On a B10 (Lsh ^s) genetic background the development of acquired T-cell-mediated immunity to Leishmania donovani infection in mice is under H-2-linked genetic control. Three phenotypic patterns of recovery were previously observed: “early cure” (H-2 ^s, H-2 ^r), “cure” (H-2 ^b) and “noncure” (H-2 ^d, H-2 ^q, H-2 ^f), with cure behaving as a recessive trait in H-2 ^b/H-2 ^d mice. In this study the long-term response to L. donovani is followed over 130 days of infection in eight recombinant haplotype strains and in six further heterozygous haplotype combinations.

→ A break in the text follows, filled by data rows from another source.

(** * RepoCode front end: the analysis stream and the terminal panel

    A shallow embedding of [src/frontend/src/App.jsx] (the decode loop of
    [runAnalysis] and the dispatcher [handleSSE]) and of
    [src/frontend/src/components/TerminalPanel.jsx] ([runCommand], [askAI],
    [approvePending], [handleSubmit]), with the properties the
    specification states about them; further on, of the chat box of
    [App.jsx] ([parseRepo], [sendChat]) and of the files panel
    ([src/unnamed/part_000], the component [FilesPanel]), with properties
    read off the code.

    Conventions.
    - A JavaScript string is the list of its UTF-16 code units ([jsstring]).
    - A [Uint8Array] chunk is a [list byte].
    - React state is a record; a state setter is a function on that record.
      A handler closes over the state values of the render that created it,
      so the values it _reads_ are passed separately from the state it
      _updates_ wherever the two can differ.
    - An [await] splits an async function into the part run at the call and
      the continuation run when the response arrives. *)

From Stdlib Require Import List NArith ZArith Bool Lia.
From Stdlib.Strings Require Import String Ascii Byte.
From Stdlib Require Import DecimalString.
Import ListNotations.

Set Implicit Arguments.
Set Warnings "-register-all".

(* ===================================================================== *)
(** * JavaScript strings                                                  *)
(* ===================================================================== *)

Module JS.

Open Scope N_scope.

(** A string is its sequence of UTF-16 code units. *)
Definition jsstring := list N.

(** An ASCII literal of the source as a [jsstring]. *)
Definition lit (s : string) : jsstring :=
  map N_of_ascii (list_ascii_of_string s).

Definition LF : N := 10.

Fixpoint str_eqb (a b : jsstring) : bool :=
  match a, b with
  | [], [] => true
  | x :: a', y :: b' => (x =? y) && str_eqb a' b'
  | _, _ => false
  end.

(** [s.startsWith(p)] *)
Fixpoint startsWith (s p : jsstring) {struct p} : bool :=
  match p, s with
  | [], _ => true
  | y :: p', x :: s' => (x =? y) && startsWith s' p'
  | _ :: _, [] => false
  end.

(** [s.slice(n)] for a non-negative [n]. *)
Definition slice (n : nat) (s : jsstring) : jsstring := skipn n s.

(** [s.split("\n")]: never empty; a string without a line feed is its own
    single piece. *)
Fixpoint split_lines (s : jsstring) : list jsstring :=
  match s with
  | [] => [[]]
  | c :: r =>
      if c =? LF then [] :: split_lines r
      else match split_lines r with
           | l :: ls => (c :: l) :: ls
           | [] => [[c]]
           end
  end.

(** The string has no line feed. *)
Definition no_LF (s : jsstring) : Prop := ~ In LF s.

(** White space and line terminators of ECMAScript, as [trim] strips them. *)
Definition is_space (c : N) : bool :=
  ((0x09 <=? c) && (c <=? 0x0D)) || (c =? 0x20) || (c =? 0xA0) ||
  (c =? 0x1680) || ((0x2000 <=? c) && (c <=? 0x200A)) ||
  (c =? 0x2028) || (c =? 0x2029) || (c =? 0x202F) || (c =? 0x205F) ||
  (c =? 0x3000) || (c =? 0xFEFF).

Fixpoint trimStart (s : jsstring) : jsstring :=
  match s with
  | c :: r => if is_space c then trimStart r else s
  | [] => []
  end.

Definition trimEnd (s : jsstring) : jsstring := rev (trimStart (rev s)).

Definition trim (s : jsstring) : jsstring := trimEnd (trimStart s).

(** [\w] of a regular expression without the [u] and [i] flags. *)
Definition is_word (c : N) : bool :=
  ((0x30 <=? c) && (c <=? 0x39)) || ((0x41 <=? c) && (c <=? 0x5A)) ||
  (c =? 0x5F) || ((0x61 <=? c) && (c <=? 0x7A)).

(** Decimal rendering of an integer, as a template literal renders a
    number that is an integer. *)
Definition of_Z (n : Z) : jsstring := lit (NilZero.string_of_int (Z.to_int n)).

End JS.

(* ===================================================================== *)
(** * TextDecoder                                                         *)
(* ===================================================================== *)

(** [new TextDecoder()] is the UTF-8 decoder of the Encoding standard in
    replacement mode; [decode(value, { stream: true })] keeps the decoder
    state between calls. *)
Module TextDecoder.

Import JS.
Open Scope N_scope.

Record utf8 := {
  code_point : N;
  bytes_seen : N;
  bytes_needed : N;
  lower_boundary : N;
  upper_boundary : N }.

Definition utf8_init : utf8 :=
  {| code_point := 0; bytes_seen := 0; bytes_needed := 0;
     lower_boundary := 0x80; upper_boundary := 0xBF |}.

Definition REPLACEMENT : N := 0xFFFD.
Definition BOM : N := 0xFEFF.

Definition lead (cp needed lo hi : N) : utf8 :=
  {| code_point := cp; bytes_seen := 0; bytes_needed := needed;
     lower_boundary := lo; upper_boundary := hi |}.

(** The handler when no sequence is open ([bytes_needed = 0]); the result
    is the next state and the scalar values emitted. *)
Definition utf8_first (b : N) : utf8 * list N :=
  if b <=? 0x7F then (utf8_init, [b])
  else if (0xC2 <=? b) && (b <=? 0xDF) then
    (lead (N.land b 0x1F) 1 0x80 0xBF, [])
  else if (0xE0 <=? b) && (b <=? 0xEF) then
    (lead (N.land b 0xF) 2
       (if b =? 0xE0 then 0xA0 else 0x80)
       (if b =? 0xED then 0x9F else 0xBF), [])
  else if (0xF0 <=? b) && (b <=? 0xF4) then
    (lead (N.land b 0x7) 3
       (if b =? 0xF0 then 0x90 else 0x80)
       (if b =? 0xF4 then 0x8F else 0xBF), [])
  else (utf8_init, [REPLACEMENT]).

(** One byte through the decoder.  A byte outside the expected range ends
    the open sequence with U+FFFD and is then handled again from the
    initial state. *)
Definition utf8_byte (d : utf8) (b : N) : utf8 * list N :=
  if bytes_needed d =? 0 then utf8_first b
  else if negb ((lower_boundary d <=? b) && (b <=? upper_boundary d)) then
    let '(d', out) := utf8_first b in (d', REPLACEMENT :: out)
  else
    let cp := N.lor (N.shiftl (code_point d) 6) (N.land b 0x3F) in
    if bytes_seen d + 1 =? bytes_needed d then (utf8_init, [cp])
    else ({| code_point := cp; bytes_seen := bytes_seen d + 1;
             bytes_needed := bytes_needed d;
             lower_boundary := 0x80; upper_boundary := 0xBF |}, []).

Fixpoint utf8_bytes (d : utf8) (bs : list byte) : utf8 * list N :=
  match bs with
  | [] => (d, [])
  | b :: r =>
      let '(d1, o1) := utf8_byte d (Byte.to_N b) in
      let '(d2, o2) := utf8_bytes d1 r in
      (d2, o1 ++ o2)
  end.

(** End of input when flushing: an open sequence yields U+FFFD. *)
Definition utf8_flush (d : utf8) : list N :=
  if bytes_needed d =? 0 then [] else [REPLACEMENT].

(** A scalar value as UTF-16 code units. *)
Definition utf16 (cp : N) : jsstring :=
  if cp <? 0x10000 then [cp]
  else [0xD800 + N.shiftr (cp - 0x10000) 10;
        0xDC00 + N.land (cp - 0x10000) 0x3FF].

Definition utf16s (cps : list N) : jsstring := flat_map utf16 cps.

(** The decoder object: the UTF-8 state and the "BOM seen" flag. *)
Record t := { decoder : utf8; BOM_seen : bool }.

Definition create : t := {| decoder := utf8_init; BOM_seen := false |}.

(** Serialising the scalar values of one call: the first scalar value of
    the whole stream is dropped when it is U+FEFF. *)
Definition serialize (seen : bool) (cps : list N) : bool * list N :=
  match cps with
  | [] => (seen, [])
  | c :: r => (true, if negb seen && (c =? BOM) then r else cps)
  end.

(** [decoder.decode(value, { stream: true })] *)
Definition decode (td : t) (value : list byte) : t * jsstring :=
  let '(d, cps) := utf8_bytes (decoder td) value in
  let '(seen, out) := serialize (BOM_seen td) cps in
  ({| decoder := d; BOM_seen := seen |}, utf16s out).

(** The text of a complete byte sequence: its UTF-8 decoding with every
    ill-formed sequence replaced by U+FFFD (no BOM handling). *)
Definition text_of (bs : list byte) : jsstring :=
  let '(d, cps) := utf8_bytes utf8_init bs in utf16s (cps ++ utf8_flush d).

(** The decoder states that arise: inside a sequence the expected range
    lies within 80..BF, and the bits collected so far are not all zero
    unless the range starts above 8F (after E0 and F0). *)
Definition okb (d : utf8) : bool :=
  (bytes_needed d =? 0) ||
  ((0x80 <=? lower_boundary d) && (upper_boundary d <=? 0xBF) &&
   ((1 <=? code_point d) || (0x90 <=? lower_boundary d))).

End TextDecoder.

(* ===================================================================== *)
(** * App.jsx: the analysis session                                       *)
(* ===================================================================== *)

Module App.

Import JS.
Open Scope N_scope.

(** ** Values *)

(** What [JSON.parse] returns, and [undefined] for an absent property.
    An object is the list of its properties, each key once.  Numbers are
    the integers of the wire protocol. *)
Inductive value :=
| Undefined
| Null
| Bool (b : bool)
| Num (n : Z)
| Str (s : jsstring)
| Arr (items : list value)
| Obj (props : list (jsstring * value)).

Noncure in B10.HTG mice, which carry d alleles for loci at the K end and b alleles for loci at the D end of H-2, confirms that H-2-linked genetic control of the acquired response to L. donovani infection is located in the K end. The complex pattern of dominance relationships observed in the additional heterozygous haplotypes studied, the variable phenotypic response of H-2 ^k mice and of recombinant haplotype strains carrying IE^k in common, and the differential early curing activity observed in heterozygotes involving the s but not the r early cure haplotype and in recombinant haplotype mice carrying s alleles to the left of IE suggest, however, that more than one subregion (IE and presumably IA) are involved. Results are interpreted in the light of immunoregulatory T-cell populations previously demonstrated in noncure, cure, and early cure strains.